___ Data ___

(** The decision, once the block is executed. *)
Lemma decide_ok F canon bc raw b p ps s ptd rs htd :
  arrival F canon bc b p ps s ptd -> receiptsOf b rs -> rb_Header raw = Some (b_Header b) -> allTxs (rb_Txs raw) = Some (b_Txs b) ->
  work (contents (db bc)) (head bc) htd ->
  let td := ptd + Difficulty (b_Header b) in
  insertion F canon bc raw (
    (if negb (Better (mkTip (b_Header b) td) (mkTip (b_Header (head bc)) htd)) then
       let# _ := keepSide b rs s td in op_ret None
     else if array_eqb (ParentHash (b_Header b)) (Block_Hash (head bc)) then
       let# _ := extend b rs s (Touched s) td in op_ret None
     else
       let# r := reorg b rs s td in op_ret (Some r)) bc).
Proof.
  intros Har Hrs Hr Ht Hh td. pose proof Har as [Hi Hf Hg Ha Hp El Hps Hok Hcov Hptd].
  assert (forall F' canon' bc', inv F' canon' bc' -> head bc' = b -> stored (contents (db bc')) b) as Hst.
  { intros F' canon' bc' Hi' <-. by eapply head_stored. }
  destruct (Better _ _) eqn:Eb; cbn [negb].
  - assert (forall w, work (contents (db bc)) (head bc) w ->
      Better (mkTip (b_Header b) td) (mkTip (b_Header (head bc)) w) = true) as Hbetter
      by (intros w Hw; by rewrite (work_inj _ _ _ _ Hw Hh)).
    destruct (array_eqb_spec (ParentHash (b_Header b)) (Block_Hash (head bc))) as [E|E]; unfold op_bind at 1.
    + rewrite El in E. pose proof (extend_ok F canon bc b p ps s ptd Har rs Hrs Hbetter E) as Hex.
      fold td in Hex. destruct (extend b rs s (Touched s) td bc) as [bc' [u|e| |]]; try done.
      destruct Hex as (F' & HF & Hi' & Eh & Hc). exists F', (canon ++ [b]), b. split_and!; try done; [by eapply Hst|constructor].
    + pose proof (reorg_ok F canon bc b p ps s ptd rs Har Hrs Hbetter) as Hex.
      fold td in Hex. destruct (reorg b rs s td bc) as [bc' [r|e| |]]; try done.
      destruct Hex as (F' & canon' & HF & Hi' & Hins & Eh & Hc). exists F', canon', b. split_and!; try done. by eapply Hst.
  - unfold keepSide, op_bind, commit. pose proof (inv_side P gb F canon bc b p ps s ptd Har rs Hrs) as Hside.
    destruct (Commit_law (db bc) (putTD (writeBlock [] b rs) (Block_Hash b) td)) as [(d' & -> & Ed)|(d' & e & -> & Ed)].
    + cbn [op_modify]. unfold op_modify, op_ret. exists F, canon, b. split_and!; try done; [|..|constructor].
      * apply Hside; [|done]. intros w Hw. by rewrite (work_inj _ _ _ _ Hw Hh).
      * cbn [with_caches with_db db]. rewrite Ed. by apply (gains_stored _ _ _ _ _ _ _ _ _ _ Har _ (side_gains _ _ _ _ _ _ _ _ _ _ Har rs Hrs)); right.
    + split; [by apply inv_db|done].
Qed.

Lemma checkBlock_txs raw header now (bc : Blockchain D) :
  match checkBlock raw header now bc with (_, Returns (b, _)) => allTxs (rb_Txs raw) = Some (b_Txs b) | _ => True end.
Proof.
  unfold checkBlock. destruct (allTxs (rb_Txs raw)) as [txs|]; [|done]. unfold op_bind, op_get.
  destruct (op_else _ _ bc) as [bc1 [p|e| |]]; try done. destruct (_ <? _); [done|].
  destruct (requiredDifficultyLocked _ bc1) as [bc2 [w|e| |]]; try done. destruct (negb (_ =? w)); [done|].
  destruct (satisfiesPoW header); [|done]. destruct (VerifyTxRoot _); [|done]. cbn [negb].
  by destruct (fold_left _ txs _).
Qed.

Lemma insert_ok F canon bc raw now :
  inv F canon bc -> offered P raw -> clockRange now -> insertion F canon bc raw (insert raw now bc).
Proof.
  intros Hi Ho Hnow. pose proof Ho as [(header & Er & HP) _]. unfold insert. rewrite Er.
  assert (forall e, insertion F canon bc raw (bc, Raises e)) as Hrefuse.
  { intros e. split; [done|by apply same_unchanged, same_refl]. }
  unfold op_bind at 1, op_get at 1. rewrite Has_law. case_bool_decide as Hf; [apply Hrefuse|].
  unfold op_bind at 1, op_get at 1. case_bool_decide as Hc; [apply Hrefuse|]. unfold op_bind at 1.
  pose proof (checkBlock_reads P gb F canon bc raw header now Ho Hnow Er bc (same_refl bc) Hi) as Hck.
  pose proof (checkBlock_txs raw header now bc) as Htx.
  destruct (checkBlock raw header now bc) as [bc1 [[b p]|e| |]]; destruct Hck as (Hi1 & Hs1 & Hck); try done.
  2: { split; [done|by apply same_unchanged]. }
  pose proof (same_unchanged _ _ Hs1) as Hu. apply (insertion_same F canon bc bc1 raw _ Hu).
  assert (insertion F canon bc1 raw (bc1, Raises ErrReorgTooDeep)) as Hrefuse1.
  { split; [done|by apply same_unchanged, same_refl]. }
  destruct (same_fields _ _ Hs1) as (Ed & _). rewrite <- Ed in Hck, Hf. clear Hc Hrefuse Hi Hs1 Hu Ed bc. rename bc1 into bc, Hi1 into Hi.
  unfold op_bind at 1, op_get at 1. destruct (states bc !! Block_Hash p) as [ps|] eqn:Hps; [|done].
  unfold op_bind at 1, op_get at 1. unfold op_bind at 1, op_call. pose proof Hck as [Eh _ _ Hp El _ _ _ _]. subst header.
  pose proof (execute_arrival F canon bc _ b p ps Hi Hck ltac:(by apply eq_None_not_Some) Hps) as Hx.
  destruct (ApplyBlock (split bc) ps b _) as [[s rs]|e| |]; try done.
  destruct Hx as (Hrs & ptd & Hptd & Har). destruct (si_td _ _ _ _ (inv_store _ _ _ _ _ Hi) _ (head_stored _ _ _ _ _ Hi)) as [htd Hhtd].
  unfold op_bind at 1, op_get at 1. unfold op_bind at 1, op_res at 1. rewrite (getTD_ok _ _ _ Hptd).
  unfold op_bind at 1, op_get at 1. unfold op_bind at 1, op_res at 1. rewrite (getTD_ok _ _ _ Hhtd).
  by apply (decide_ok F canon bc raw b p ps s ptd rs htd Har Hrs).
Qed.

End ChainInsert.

___
___ Data ___

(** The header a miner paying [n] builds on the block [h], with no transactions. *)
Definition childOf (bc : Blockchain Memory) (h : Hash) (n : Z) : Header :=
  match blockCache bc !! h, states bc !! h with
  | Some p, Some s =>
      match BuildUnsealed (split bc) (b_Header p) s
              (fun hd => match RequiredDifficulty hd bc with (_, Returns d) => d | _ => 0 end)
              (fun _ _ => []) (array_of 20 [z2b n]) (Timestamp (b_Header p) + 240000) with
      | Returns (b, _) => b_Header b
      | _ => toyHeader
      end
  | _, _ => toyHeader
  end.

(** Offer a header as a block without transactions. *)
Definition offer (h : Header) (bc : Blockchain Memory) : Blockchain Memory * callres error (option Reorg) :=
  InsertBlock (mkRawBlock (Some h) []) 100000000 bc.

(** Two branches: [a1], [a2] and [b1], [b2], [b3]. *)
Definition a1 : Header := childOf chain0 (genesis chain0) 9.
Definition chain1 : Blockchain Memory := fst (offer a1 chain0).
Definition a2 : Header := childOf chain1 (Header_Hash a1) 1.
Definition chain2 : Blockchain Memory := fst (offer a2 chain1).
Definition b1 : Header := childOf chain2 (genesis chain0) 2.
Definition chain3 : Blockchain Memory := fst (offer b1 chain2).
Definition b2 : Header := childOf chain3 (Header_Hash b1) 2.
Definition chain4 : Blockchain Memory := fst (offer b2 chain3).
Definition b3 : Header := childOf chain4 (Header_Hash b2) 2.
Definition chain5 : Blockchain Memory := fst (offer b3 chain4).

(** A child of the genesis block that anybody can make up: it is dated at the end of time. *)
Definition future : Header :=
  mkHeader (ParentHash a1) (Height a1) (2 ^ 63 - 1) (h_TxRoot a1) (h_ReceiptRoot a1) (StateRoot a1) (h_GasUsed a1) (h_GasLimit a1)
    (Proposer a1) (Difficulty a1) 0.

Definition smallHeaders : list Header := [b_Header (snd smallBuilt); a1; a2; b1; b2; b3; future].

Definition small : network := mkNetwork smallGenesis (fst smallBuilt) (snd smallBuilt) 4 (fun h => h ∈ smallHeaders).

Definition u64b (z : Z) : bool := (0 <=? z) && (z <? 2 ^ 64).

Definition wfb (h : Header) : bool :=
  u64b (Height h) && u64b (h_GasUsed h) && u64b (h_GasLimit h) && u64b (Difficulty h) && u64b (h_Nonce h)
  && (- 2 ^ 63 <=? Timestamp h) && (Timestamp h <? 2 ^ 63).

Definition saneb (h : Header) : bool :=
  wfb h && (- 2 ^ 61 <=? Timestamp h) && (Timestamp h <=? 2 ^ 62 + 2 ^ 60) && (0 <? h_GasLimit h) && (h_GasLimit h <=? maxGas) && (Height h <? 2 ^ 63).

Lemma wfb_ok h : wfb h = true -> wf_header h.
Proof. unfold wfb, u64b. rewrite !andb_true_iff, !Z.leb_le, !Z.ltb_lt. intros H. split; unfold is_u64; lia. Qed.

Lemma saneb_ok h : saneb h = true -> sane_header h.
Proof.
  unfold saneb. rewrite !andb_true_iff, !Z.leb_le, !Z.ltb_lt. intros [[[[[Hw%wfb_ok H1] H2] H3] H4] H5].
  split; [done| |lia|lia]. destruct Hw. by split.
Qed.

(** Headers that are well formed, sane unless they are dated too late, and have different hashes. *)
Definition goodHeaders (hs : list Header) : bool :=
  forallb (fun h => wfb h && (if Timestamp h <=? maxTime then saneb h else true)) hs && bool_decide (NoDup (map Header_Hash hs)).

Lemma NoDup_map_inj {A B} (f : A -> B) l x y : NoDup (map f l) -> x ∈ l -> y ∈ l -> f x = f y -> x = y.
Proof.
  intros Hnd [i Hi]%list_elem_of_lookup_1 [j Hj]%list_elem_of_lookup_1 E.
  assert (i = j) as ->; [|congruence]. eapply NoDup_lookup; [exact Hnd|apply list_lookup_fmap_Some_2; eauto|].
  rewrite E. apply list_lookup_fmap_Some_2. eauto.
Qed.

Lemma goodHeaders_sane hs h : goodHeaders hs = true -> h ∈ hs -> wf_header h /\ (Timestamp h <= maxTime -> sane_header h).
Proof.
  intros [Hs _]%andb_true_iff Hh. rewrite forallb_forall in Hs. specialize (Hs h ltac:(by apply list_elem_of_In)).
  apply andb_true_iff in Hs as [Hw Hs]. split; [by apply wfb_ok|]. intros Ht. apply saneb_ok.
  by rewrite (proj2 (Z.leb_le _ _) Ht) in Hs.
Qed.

___
___ Data ___

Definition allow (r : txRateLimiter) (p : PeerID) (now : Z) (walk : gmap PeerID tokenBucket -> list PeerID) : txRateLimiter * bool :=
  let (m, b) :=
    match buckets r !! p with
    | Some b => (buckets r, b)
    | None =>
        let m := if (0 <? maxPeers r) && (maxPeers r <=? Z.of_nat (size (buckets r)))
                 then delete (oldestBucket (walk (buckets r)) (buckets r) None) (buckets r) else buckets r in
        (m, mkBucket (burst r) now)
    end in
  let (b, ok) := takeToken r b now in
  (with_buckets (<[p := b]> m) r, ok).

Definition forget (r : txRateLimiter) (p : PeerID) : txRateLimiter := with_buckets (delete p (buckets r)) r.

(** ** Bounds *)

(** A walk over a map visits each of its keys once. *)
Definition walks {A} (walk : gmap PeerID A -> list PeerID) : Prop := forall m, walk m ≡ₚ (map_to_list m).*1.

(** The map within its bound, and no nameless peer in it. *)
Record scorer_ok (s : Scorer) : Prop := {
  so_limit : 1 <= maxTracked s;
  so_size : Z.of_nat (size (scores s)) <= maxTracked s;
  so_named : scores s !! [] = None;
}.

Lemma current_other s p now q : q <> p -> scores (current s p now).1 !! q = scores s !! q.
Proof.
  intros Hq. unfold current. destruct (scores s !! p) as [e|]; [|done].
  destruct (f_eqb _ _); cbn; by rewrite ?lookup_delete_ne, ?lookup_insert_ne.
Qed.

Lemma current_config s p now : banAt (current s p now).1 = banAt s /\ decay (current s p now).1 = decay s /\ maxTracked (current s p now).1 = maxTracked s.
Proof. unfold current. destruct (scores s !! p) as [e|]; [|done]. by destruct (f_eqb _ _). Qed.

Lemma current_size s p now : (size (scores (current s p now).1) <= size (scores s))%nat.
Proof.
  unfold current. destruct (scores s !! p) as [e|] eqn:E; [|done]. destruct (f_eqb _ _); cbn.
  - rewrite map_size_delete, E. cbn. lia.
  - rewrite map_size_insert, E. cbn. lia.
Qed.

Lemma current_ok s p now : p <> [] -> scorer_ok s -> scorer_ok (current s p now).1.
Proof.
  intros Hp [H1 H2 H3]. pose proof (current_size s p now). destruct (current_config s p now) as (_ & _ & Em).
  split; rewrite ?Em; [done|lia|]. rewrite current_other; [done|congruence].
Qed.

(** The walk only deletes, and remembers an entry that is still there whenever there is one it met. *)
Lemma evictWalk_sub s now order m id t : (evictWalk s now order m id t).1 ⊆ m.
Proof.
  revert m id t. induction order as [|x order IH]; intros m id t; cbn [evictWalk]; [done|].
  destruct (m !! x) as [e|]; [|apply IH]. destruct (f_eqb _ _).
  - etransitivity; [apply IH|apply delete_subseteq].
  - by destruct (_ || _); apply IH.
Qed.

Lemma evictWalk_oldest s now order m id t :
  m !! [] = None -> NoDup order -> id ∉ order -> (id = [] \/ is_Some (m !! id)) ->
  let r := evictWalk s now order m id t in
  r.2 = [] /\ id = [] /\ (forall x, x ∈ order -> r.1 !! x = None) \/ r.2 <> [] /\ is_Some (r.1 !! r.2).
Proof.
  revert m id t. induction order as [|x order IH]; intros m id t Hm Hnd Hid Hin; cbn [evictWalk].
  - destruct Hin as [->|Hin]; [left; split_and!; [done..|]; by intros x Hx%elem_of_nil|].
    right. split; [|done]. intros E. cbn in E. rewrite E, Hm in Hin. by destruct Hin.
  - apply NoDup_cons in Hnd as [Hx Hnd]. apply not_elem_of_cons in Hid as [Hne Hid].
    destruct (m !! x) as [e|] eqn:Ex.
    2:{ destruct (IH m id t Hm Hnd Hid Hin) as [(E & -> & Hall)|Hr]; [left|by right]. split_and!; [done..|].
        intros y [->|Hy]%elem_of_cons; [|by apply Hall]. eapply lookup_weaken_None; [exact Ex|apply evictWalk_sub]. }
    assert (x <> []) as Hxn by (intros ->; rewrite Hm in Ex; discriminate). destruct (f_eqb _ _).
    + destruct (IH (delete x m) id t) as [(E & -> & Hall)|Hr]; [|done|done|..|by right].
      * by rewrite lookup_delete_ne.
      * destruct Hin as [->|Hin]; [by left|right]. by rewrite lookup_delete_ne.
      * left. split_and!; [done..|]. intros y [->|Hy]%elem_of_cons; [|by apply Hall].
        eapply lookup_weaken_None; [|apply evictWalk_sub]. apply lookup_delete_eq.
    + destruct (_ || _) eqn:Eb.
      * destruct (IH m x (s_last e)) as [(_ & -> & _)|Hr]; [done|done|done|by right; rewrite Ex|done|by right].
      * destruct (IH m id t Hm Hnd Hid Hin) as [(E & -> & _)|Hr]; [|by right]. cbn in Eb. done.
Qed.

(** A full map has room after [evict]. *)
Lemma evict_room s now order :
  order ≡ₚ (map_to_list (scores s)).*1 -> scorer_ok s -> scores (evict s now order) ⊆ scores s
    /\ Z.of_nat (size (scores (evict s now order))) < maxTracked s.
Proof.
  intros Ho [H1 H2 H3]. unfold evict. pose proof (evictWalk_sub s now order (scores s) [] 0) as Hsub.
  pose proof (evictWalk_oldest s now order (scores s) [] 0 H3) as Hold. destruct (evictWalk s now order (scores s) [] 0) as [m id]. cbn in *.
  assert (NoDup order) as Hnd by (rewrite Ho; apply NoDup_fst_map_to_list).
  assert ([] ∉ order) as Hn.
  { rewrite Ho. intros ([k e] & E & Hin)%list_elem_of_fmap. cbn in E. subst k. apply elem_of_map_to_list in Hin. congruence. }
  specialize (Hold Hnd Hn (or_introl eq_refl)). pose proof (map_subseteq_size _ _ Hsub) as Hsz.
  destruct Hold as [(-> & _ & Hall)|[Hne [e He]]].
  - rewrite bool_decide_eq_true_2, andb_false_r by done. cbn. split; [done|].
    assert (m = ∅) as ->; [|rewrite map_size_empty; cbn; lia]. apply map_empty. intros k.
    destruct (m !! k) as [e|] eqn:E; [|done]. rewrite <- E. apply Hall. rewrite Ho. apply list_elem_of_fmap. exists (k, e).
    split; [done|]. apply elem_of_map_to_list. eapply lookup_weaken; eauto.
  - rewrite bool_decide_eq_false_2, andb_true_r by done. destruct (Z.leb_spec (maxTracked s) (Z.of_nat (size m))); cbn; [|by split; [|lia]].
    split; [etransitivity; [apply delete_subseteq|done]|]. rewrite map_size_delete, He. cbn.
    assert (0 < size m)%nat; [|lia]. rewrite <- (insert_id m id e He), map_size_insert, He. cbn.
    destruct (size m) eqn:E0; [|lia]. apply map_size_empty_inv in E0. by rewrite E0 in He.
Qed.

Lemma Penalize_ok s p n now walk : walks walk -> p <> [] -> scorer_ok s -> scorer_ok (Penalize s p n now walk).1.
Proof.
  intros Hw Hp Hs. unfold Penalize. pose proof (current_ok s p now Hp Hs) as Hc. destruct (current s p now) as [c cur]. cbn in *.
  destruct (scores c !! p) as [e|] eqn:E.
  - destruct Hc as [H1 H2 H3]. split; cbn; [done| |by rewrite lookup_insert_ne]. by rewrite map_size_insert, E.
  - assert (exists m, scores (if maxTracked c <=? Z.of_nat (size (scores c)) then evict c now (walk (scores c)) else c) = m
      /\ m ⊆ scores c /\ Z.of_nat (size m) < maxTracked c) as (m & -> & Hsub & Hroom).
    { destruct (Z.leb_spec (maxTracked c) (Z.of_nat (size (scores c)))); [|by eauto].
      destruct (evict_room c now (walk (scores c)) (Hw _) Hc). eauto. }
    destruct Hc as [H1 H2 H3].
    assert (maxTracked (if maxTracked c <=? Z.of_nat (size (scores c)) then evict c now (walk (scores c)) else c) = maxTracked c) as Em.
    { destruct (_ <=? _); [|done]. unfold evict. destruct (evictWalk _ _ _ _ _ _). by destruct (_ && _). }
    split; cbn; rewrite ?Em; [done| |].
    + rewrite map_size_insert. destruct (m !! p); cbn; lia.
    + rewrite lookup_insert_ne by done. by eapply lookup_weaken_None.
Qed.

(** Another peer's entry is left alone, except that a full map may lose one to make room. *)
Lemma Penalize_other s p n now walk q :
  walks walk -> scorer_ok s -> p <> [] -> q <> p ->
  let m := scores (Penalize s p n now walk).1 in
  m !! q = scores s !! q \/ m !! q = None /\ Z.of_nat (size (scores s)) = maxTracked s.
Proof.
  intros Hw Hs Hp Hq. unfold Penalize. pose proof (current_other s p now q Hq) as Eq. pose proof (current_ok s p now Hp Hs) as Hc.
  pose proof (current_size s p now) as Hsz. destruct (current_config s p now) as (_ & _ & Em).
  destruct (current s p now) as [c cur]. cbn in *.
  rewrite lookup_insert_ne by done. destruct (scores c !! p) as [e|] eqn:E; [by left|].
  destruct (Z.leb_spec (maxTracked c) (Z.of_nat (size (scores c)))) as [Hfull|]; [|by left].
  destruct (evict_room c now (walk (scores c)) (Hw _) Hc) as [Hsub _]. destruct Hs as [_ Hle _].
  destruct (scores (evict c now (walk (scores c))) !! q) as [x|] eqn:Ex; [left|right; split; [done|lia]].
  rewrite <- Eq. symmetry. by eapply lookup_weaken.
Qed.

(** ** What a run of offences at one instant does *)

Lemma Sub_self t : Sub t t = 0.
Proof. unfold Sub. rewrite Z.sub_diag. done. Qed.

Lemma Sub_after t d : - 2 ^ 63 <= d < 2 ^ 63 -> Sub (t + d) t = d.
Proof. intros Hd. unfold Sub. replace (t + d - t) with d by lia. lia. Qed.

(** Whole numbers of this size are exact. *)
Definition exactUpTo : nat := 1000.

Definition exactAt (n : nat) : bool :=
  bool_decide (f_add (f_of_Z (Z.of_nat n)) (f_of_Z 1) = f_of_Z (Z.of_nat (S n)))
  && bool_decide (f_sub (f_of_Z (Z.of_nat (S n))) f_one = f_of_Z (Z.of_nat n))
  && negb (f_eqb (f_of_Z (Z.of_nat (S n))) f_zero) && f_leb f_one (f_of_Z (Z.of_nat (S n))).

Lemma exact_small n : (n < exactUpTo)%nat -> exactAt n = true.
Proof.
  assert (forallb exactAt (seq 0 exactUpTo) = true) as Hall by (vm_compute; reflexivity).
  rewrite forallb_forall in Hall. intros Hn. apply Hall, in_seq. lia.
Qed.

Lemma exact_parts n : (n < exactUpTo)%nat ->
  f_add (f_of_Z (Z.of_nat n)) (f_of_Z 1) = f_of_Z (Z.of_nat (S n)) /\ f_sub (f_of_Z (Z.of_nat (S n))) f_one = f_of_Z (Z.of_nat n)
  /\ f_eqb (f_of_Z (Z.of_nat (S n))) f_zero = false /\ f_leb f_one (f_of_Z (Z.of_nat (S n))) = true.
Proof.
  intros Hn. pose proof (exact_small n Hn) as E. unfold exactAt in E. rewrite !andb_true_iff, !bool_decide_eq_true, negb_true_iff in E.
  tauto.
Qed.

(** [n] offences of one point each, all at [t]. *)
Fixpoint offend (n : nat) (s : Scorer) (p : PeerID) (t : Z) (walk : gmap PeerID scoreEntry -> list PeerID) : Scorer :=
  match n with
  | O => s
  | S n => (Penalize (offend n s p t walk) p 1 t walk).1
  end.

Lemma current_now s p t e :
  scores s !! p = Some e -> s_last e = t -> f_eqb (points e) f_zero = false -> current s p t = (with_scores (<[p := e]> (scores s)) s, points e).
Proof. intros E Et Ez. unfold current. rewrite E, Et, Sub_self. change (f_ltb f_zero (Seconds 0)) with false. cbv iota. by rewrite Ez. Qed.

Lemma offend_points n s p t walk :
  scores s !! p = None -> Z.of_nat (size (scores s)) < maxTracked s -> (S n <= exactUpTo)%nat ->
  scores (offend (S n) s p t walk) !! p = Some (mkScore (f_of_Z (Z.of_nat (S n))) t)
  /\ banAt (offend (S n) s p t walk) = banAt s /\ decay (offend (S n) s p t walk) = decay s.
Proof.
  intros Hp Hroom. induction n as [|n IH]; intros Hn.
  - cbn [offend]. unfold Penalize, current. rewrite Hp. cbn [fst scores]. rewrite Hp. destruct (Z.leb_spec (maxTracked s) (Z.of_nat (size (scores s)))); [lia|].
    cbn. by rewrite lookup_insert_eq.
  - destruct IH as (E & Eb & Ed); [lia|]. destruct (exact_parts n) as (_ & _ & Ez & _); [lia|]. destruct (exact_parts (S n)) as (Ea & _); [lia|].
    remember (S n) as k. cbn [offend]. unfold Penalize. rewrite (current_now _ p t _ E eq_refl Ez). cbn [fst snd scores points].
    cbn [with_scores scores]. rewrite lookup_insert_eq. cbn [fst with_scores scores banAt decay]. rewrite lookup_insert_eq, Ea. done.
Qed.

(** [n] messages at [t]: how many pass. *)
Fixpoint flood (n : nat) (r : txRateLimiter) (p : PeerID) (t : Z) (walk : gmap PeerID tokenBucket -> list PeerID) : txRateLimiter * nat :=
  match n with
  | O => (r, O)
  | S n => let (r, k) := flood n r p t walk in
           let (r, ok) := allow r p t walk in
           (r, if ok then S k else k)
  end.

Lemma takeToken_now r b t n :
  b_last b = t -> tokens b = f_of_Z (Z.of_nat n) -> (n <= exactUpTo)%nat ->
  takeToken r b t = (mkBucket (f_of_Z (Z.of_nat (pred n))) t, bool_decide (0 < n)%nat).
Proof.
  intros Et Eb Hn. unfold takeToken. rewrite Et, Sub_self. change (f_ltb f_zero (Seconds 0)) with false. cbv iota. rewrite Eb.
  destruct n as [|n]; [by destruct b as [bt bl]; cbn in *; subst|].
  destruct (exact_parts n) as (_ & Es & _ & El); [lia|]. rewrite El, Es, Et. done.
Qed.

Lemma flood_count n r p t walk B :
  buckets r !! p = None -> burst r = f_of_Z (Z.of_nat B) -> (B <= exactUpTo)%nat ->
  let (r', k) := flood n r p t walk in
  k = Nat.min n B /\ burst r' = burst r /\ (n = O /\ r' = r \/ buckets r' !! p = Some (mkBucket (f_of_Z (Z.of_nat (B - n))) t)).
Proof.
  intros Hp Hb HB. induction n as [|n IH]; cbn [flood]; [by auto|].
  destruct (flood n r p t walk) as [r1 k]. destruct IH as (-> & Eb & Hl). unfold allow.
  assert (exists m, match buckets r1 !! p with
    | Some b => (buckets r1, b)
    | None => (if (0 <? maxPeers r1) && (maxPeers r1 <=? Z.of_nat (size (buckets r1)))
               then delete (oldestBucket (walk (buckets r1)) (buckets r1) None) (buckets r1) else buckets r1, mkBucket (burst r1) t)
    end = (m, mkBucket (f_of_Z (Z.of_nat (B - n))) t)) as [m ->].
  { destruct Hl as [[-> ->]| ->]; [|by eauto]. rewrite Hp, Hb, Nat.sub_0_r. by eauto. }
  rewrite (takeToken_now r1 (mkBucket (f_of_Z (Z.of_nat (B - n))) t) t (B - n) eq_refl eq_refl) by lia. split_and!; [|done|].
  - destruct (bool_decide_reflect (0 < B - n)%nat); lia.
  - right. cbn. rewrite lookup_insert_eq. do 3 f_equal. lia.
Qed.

___

**Assignment:** Restate word for word the lines of the data above, starting at the line containing "pose proof (execute_arrival" and ending at the line containing "End ChainInsert.", both included, and nothing more.

**Answer:**
  pose proof (execute_arrival F canon bc _ b p ps Hi Hck ltac:(by apply eq_None_not_Some) Hps) as Hx.
  destruct (ApplyBlock (split bc) ps b _) as [[s rs]|e| |]; try done.
  destruct Hx as (Hrs & ptd & Hptd & Har). destruct (si_td _ _ _ _ (inv_store _ _ _ _ _ Hi) _ (head_stored _ _ _ _ _ Hi)) as [htd Hhtd].
  unfold op_bind at 1, op_get at 1. unfold op_bind at 1, op_res at 1. rewrite (getTD_ok _ _ _ Hptd).
  unfold op_bind at 1, op_get at 1. unfold op_bind at 1, op_res at 1. rewrite (getTD_ok _ _ _ Hhtd).
  by apply (decide_ok F canon bc raw b p ps s ptd rs htd Har Hrs).
Qed.

End ChainInsert.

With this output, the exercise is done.